:: DATASET RECORDS ::

Lemma depends_post fuel visiting visited o r :
  finished visited → byName !! bo_Name o = Some o → depends byName disk fuel visiting visited o = Ok r →
  search_post visited [o] r.
Proof.
  revert visiting visited o r. induction fuel as [|fuel IH]; intros visiting visited o r Hf Hb; [done|]. cbn [depends].
  case_bool_decide as Hd.
  - intros [_ [= <-]]%refuse_Ok. unfold search_post. cbn. left. exists o. split; [apply rtc_refl|done].
  - intros [_ H]%refuse_Ok. case_bool_decide as Hv.
    { injection H as <-. unfold search_post. cbn. split_and!; [done|done|]. by intros ? ->%list_elem_of_singleton. }
    set (rec := depends byName disk fuel _) in *.
    assert (Hrec : ∀ v o r, finished v → byName !! bo_Name o = Some o → rec v o = Ok r → search_post v [o] r).
    { intros v o' r' ? ? ?. by eapply IH. }
    apply res_bind_Ok in H as ([found v1] & Hpar & H). unfold visit_parent in Hpar.
    assert (Hpost : search_post visited (if decide (bo_Kind o = "partition") then
                      match byName !! bo_ParentName o with Some p => [p] | None => [] end else []) (found, v1)
                    ∧ (bo_Kind o = "partition" → is_Some (byName !! bo_ParentName o))).
    { case_bool_decide as Hk; destruct (decide (bo_Kind o = "partition")); try done.
      - destruct (bo_ParentMajor o), (bo_ParentMinor o); try done. apply refuse_Ok in Hpar as [_ Hpar].
        destruct (byName !! bo_ParentName o) as [p|] eqn:Hp; [|done]. apply refuse_Ok in Hpar as [_ Hpar]. split; [|done].
        apply Hrec in Hpar; [done|done|by rewrite (Hkey _ _ Hp)].
      - apply refuse_Ok in Hpar as [_ [= <- <-]]. split; [|done]. unfold search_post. cbn. split_and!; [done|done|set_solver]. }
    clear Hpar. destruct Hpost as [Hpost Hsome].
    assert (Hparent : ∀ p, p ∈ (if decide (bo_Kind o = "partition") then
        match byName !! bo_ParentName o with Some p => [p] | None => [] end else []) → backed o p).
    { intros p Hp. case_decide; [|set_solver]. destruct (byName !! bo_ParentName o) eqn:E; [|set_solver].
      apply list_elem_of_singleton in Hp as ->. by apply backed_parent. }
    assert (Hlow : ∀ p, p ∈ lower_nodes (bo_lowerBlocks o) → backed o p).
    { intros p Hp. apply list_elem_of_omap in Hp as (x & Hx & Hp). by eapply backed_slave. }
    assert (Hup : ∀ l, (∀ p, p ∈ l → backed o p) → Exists reaches l → reaches o).
    { intros l Hl (p & Hp & d & Hr & Hn)%Exists_exists. exists d. split; [|done]. eapply rtc_l; [|exact Hr]. auto. }
    destruct found; unfold search_post in Hpost; cbn in Hpost.
    { injection H as <-. unfold search_post. cbn. left. eauto. }
    destruct Hpost as (Hsub1 & Hf1 & Hin1). apply res_bind_Ok in H as ([found v2] & Hl & H).
    apply (visit_lowers_post rec Hrec) in Hl as [Hl HF]; [|done]. unfold search_post in Hl |- *.
    destruct found; cbn in Hl, H, HF; injection H as <-; cbn; [left; eauto|].
    destruct Hl as (Hsub2 & Hf2 & Hin2). split_and!; [set_solver| |set_solver].
    intros n [->%elem_of_singleton|Hn]%elem_of_union.
    + split; [done|]. exists o. split; [done|]. intros p Hp. apply elem_of_union_r.
      inversion Hp as [? ? HK Hlk|? x ? HR Hlk]; subst.
      * apply Hsub2, Hin1. rewrite decide_True, Hlk by done. by left.
      * apply Hin2. apply list_elem_of_omap. eauto.
    + destruct (Hf2 n Hn) as (Hnd & o' & Ho' & Hcl). split; [done|]. exists o'. split; [done|]. set_solver.
Qed.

:::

ACTIVITY:
In the listing above, find the line with "destruct found; unfold" and the line with "destruct Hl as"; output exactly those lines and all lines between them.

OUTPUT BELOW:
    destruct found; unfold search_post in Hpost; cbn in Hpost.
    { injection H as <-. unfold search_post. cbn. left. eauto. }
    destruct Hpost as (Hsub1 & Hf1 & Hin1). apply res_bind_Ok in H as ([found v2] & Hl & H).
    apply (visit_lowers_post rec Hrec) in Hl as [Hl HF]; [|done]. unfold search_post in Hl |- *.
    destruct found; cbn in Hl, H, HF; injection H as <-; cbn; [left; eauto|].
    destruct Hl as (Hsub2 & Hf2 & Hin2). split_and!; [set_solver| |set_solver].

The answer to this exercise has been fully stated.